The final group which I’m going to outline is Jamieson’s Integrated Wayfinders. This group is marked by a growing confidence in their faith, which can seem similar to that of members of EPC churches. However, Jamieson describes two key differences: firstly that the grounding beliefs have been subjected to the criticism of the previous two stages, and found reliable; and secondly, openness to the idea that truth can be found in other faith traditions and philosophies, in contrast to the rigid them-and-us thinking of the Disillusioned Follower. The inner-dependency of the Transitional Explorers gives way to inter-dependency. We are wiser when we are thinking together – faith is a journey, and as such, best undertaken in company.

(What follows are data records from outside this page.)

(* ===== verification/PlatformInfo.v ===== *)
(** * The description of the platform

    Models [platform_info.c]: the handlers of the XML description of the cards,
    their buses, the slots of the buses and the features, and [sd_platform_init]
    of [x9serial/platform.c], which reads it.

    The XML parser (expat) is a library: the elements it reports are the
    arguments.  Attributes are pairs of name and value; the end of the list is
    the null pointer that ends the array [attr], and code that passes it to
    [strcmp] or [atoi] is undefined.  Local structures that the code does not
    initialise start with contents that are an argument, [junk_info] and
    [junk_misc]. *)

From Stdlib Require Import ZArith Lia Ascii String.
From stdpp Require Import base list numbers.
From S2P Require Import Prelude CString PcmPlugin PcmDevice Streamer StreamerProofs AudioExtra Platform.

#[local] Open Scope Z_scope.

(** ** Data *)

Definition MAX_TDM_SLOT_NUM : nat := 16.
Definition PCM_FORMAT_INVALID : Z := -1.

Definition attrs : Type := list (string * string).

Inductive xml_event := StartTag (name : string) (a : attrs) | EndTag (name : string).

(** The statics of the file, the platform and the handles of the streamer.
    [parse_bus_mix] is never set. *)
Record parser := {
  parse_bus_slotmap : bool;
  card_num : Z;
  card_names : list string;
  g_platform : platform;
  handles : list hal_streamer
}.

Definition set_slotmap_on (s : parser) : parser :=
  {| parse_bus_slotmap := true; card_num := s.(card_num); card_names := s.(card_names);
     g_platform := s.(g_platform); handles := s.(handles) |}.
Definition set_card_num (n : Z) (s : parser) : parser :=
  {| parse_bus_slotmap := s.(parse_bus_slotmap); card_num := n; card_names := s.(card_names);
     g_platform := s.(g_platform); handles := s.(handles) |}.
Definition set_card_names (l : list string) (s : parser) : parser :=
  {| parse_bus_slotmap := s.(parse_bus_slotmap); card_num := s.(card_num); card_names := l;
     g_platform := s.(g_platform); handles := s.(handles) |}.
Definition set_platform (p : platform) (s : parser) : parser :=
  {| parse_bus_slotmap := s.(parse_bus_slotmap); card_num := s.(card_num);
     card_names := s.(card_names); g_platform := p; handles := s.(handles) |}.
Definition set_handles (g : list hal_streamer) (s : parser) : parser :=
  {| parse_bus_slotmap := s.(parse_bus_slotmap); card_num := s.(card_num);
     card_names := s.(card_names); g_platform := s.(g_platform); handles := g |}.

(** ** Slots *)

(** The tokens that repeated calls of [strtok] with a comma give; each call
    uses up at least one character. *)
Fixpoint tokens_from (fuel : nat) (s : string) : list string :=
  match fuel with
  | O => []
  | S fuel =>
      match strtok "," s with
      | None => []
      | Some (t, r) => t :: tokens_from fuel r
      end
  end.
Definition tokens (s : string) : list string := tokens_from (S (String.length s)) s.

(** The stores of [parse_slots] from index [cnt]; a plain [char] is unsigned
    on the processors of the platform. *)
Fixpoint store_slots (l : list string) (cnt : Z) (slots : list Z) : outcome (Z * list Z) :=
  match l with
  | [] => Done (cnt, slots)
  | t :: l =>
      let! v := atoi t in
      let! slots := array_set slots cnt (v mod 256) in
      store_slots l (cnt + 1) slots
  end.

(** The first token is used without a test. *)
Definition parse_slots (str : string) (m : slot_map_t) : outcome slot_map_t :=
  match tokens str with
  | [] => Undef
  | l =>
      let! (cnt, slots) := store_slots l 0 m.(map_slots) in
      Done {| map_bus_num := m.(map_bus_num); map_len := cnt; map_slots := slots;
              map_overlay := m.(map_overlay) |}
  end.

Definition zero_map : slot_map_t :=
  {| map_bus_num := 0; map_len := 0; map_slots := replicate MAX_TDM_SLOT_NUM 0;
     map_overlay := false |}.

(** [atoi (s + 3)] *)
Definition atoi_from3 (s : string) : outcome Z :=
  if (3 <=? String.length s)%nat then atoi (String.substring 3 (String.length s) s) else Undef.

Definition process_bus_slot_map_config (a : attrs) (s : parser) : outcome parser :=
  match a with
  | [] => Done s
  | (name, value) :: rest =>
      let! m := parse_slots value zero_map in
      match rest with
      | [] => Undef
      | (n2, v2) :: _ =>
          let m := {| map_bus_num := m.(map_bus_num); map_len := m.(map_len);
                      map_slots := m.(map_slots);
                      map_overlay := (n2 =? "type")%string && (v2 =? "overlay")%string |} in
          let! id := atoi_from3 name in
          let! p := platform_set_slotmap_config id m s.(g_platform) in
          Done (set_platform p s)
      end
  end.

(** ** Cards *)

(** Binding the buses of the list to the card that is being described. *)
Fixpoint bind_tokens (l : list string) (s : parser) : outcome parser :=
  match l with
  | [] => Done s
  | t :: l =>
      let! name := array_get s.(card_names) s.(card_num) in
      let! b := atoi t in
      let! g := platform_set_bind_bus name b s.(handles) in
      bind_tokens l (set_handles g s)
  end.

Definition set_format (f : Z) (c : pcm_config) : pcm_config :=
  {| channels := c.(channels); rate := c.(rate); period_size := c.(period_size);
     period_count := c.(period_count); cfg_format := f; start_threshold := c.(start_threshold);
     stop_threshold := c.(stop_threshold); silence_threshold := c.(silence_threshold);
     silence_size := c.(silence_size) |}.
Definition set_rate (r : Z) (c : pcm_config) : pcm_config :=
  {| channels := c.(channels); rate := r; period_size := c.(period_size);
     period_count := c.(period_count); cfg_format := c.(cfg_format);
     start_threshold := c.(start_threshold); stop_threshold := c.(stop_threshold);
     silence_threshold := c.(silence_threshold); silence_size := c.(silence_size) |}.
Definition set_channels (n : Z) (c : pcm_config) : pcm_config :=
  {| channels := n; rate := c.(rate); period_size := c.(period_size);
     period_count := c.(period_count); cfg_format := c.(cfg_format);
     start_threshold := c.(start_threshold); stop_threshold := c.(stop_threshold);
     silence_threshold := c.(silence_threshold); silence_size := c.(silence_size) |}.

Definition set_cfg (c : pcm_config) (i : card_info_t) : card_info_t :=
  {| ci_name := i.(ci_name); ci_pcm_cfg := c; ci_card := i.(ci_card); ci_device := i.(ci_device);
     ci_bus_id := i.(ci_bus_id); ci_address := i.(ci_address) |}.
Definition set_numbers (card device bus : Z) (i : card_info_t) : card_info_t :=
  {| ci_name := i.(ci_name); ci_pcm_cfg := i.(ci_pcm_cfg); ci_card := card; ci_device := device;
     ci_bus_id := bus; ci_address := i.(ci_address) |}.
Definition set_address (l : list ascii) (i : card_info_t) : card_info_t :=
  {| ci_name := i.(ci_name); ci_pcm_cfg := i.(ci_pcm_cfg); ci_card := i.(ci_card);
     ci_device := i.(ci_device); ci_bus_id := i.(ci_bus_id); ci_address := l |}.

(** One attribute of a card; the copy of the address has no terminating NUL. *)
Definition card_attr (name value : string) (i : card_info_t) (s : parser)
  : outcome (card_info_t * parser) :=
  if (name =? "bit_width")%string then
    let! w := atoi value in
    Done (set_cfg (set_format (if w =? 16 then PCM_FORMAT_S16_LE else PCM_FORMAT_INVALID)
                     i.(ci_pcm_cfg)) i, s)
  else if String.prefix "rate" name then
    let! r := atoi value in Done (set_cfg (set_rate (u32 r) i.(ci_pcm_cfg)) i, s)
  else if String.prefix "channels" name then
    let! n := atoi value in Done (set_cfg (set_channels (u32 n) i.(ci_pcm_cfg)) i, s)
  else if String.prefix "address" name then
    let! l := strncpy i.(ci_address) value
                (Z.min (Z.of_nat (String.length value)) (Z.of_nat MAX_NAME_LEN)) in
    Done (set_address l i, s)
  else if (name =? "bind_bus_id")%string then
    let l := tokens value in
    let! s := bind_tokens l s in
    match l with
    | [] => Done (i, s)
    | t :: _ => let! b := atoi t in Done (set_numbers i.(ci_card) i.(ci_device) b i, s)
    end
  else if String.prefix "card" name then
    let! c := atoi value in Done (set_numbers c i.(ci_device) i.(ci_bus_id) i, s)
  else if String.prefix "device" name then
    let! d := atoi value in Done (set_numbers i.(ci_card) d i.(ci_bus_id) i, s)
  else Done (i, s).

Fixpoint card_attrs (a : attrs) (i : card_info_t) (s : parser) : outcome (card_info_t * parser) :=
  match a with
  | [] => Done (i, s)
  | (name, value) :: a => let! (i, s) := card_attr name value i s in card_attrs a i s
  end.

(** The name of the card is not stored in [card_info]. *)
Definition process_card_config (junk_info : card_info_t) (a : attrs) (direct : Z) (s : parser)
  : outcome parser :=
  let! (i, s) := card_attrs a (set_cfg default_output_config junk_info) s in
  let! p := platform_set_card_info i direct s.(g_platform) in
  Done (set_platform p s).

(** ** Features *)

(** [STR_BOOL] *)
Definition STR_BOOL (str : string) (old : bool) : bool :=
  if (str =? "false")%string then false else if (str =? "true")%string then true else old.

Definition misc_attr (name value : string) (f : misc_feature) : misc_feature :=
  let mk a b c d e g h := {| audio_route := a; sw_in_src := b; sw_out_src := c; sw_ecnr := d;
                             sw_gain := e; btcall := g; ahub_en := h |} in
  let '(a, b, c, d, e, g, h) := (f.(audio_route), f.(sw_in_src), f.(sw_out_src), f.(sw_ecnr),
                                 f.(sw_gain), f.(btcall), f.(ahub_en)) in
  if String.prefix "audio_route_en" name then mk (STR_BOOL value a) b c d e g h
  else if String.prefix "in_src_en" name then mk a (STR_BOOL value b) c d e g h
  else if String.prefix "out_src_en" name then mk a b (STR_BOOL value c) d e g h
  else if String.prefix "sw_ecnr_en" name then mk a b c (STR_BOOL value d) e g h
  else if String.prefix "sw_gain_en" name then mk a b c d (STR_BOOL value e) g h
  else if String.prefix "btcall_en" name then mk a b c d e (STR_BOOL value g) h
  else if String.prefix "ahub_en" name then mk a b c d e g (STR_BOOL value h)
  else f.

In the Cafechurch scenario, I think this is increasingly where we are. I base this on the enthusiasm with which people have embraced our contemplativey-worshippy thing we call Caravan, and the interest in spiritual development. We aren’t sure what church should look like in our world, but we are starting to think we might be in a position where we might be able to explore it together.
So that’s how I see Cafechurch’s journey, and how it relates to Jamieson’s Churchless Faith. The observant will note that I haven’t addressed all the possible destinations – atheist, new age, and agnostic, nor people who return to EPC church. This is because I am telling Cafechurch’s story, and if people feel that they have stepped out of Christian faith altogether, they also tend to stop coming to Cafechurch. They have their stories, and it’s a long journey, so just because someone is an atheist now doesn’t mean that’s their final destination.
It’s a great little book, and I really recommend reading it if this area is interesting to you.
Here is the table which Jamieson uses to sum up the groups:
|Disillusioned Followers||Reflective Exiles||Transitional Explorers||Integrated Wayfinders|
|Received Faith||Deconstruction of faith||Reconstruction of Faith||Integrated Faith|
|Unexamined Faith||Ongoing Reflection||Emerging self-ownership||Autonomous Faith|
Finally, please be careful how you use this schema. It shouldn’t be used to beat people over the head and try to push them further than they are prepared to go. The Reflective Exile stage is extremely hard work, a huge psychological adjustment for some people, and they are often very very very angry. I have sometimes been a bit unwise in how I have talked about faith stages like this and damaged relationships. It’s powerful juju, so use with care.
And very, very finally, Jamieson is at pains to point out that people can grow in faith within EPC churches, just as they can outside. This is not supposed to be an invitation to yet more innies vs outies talk.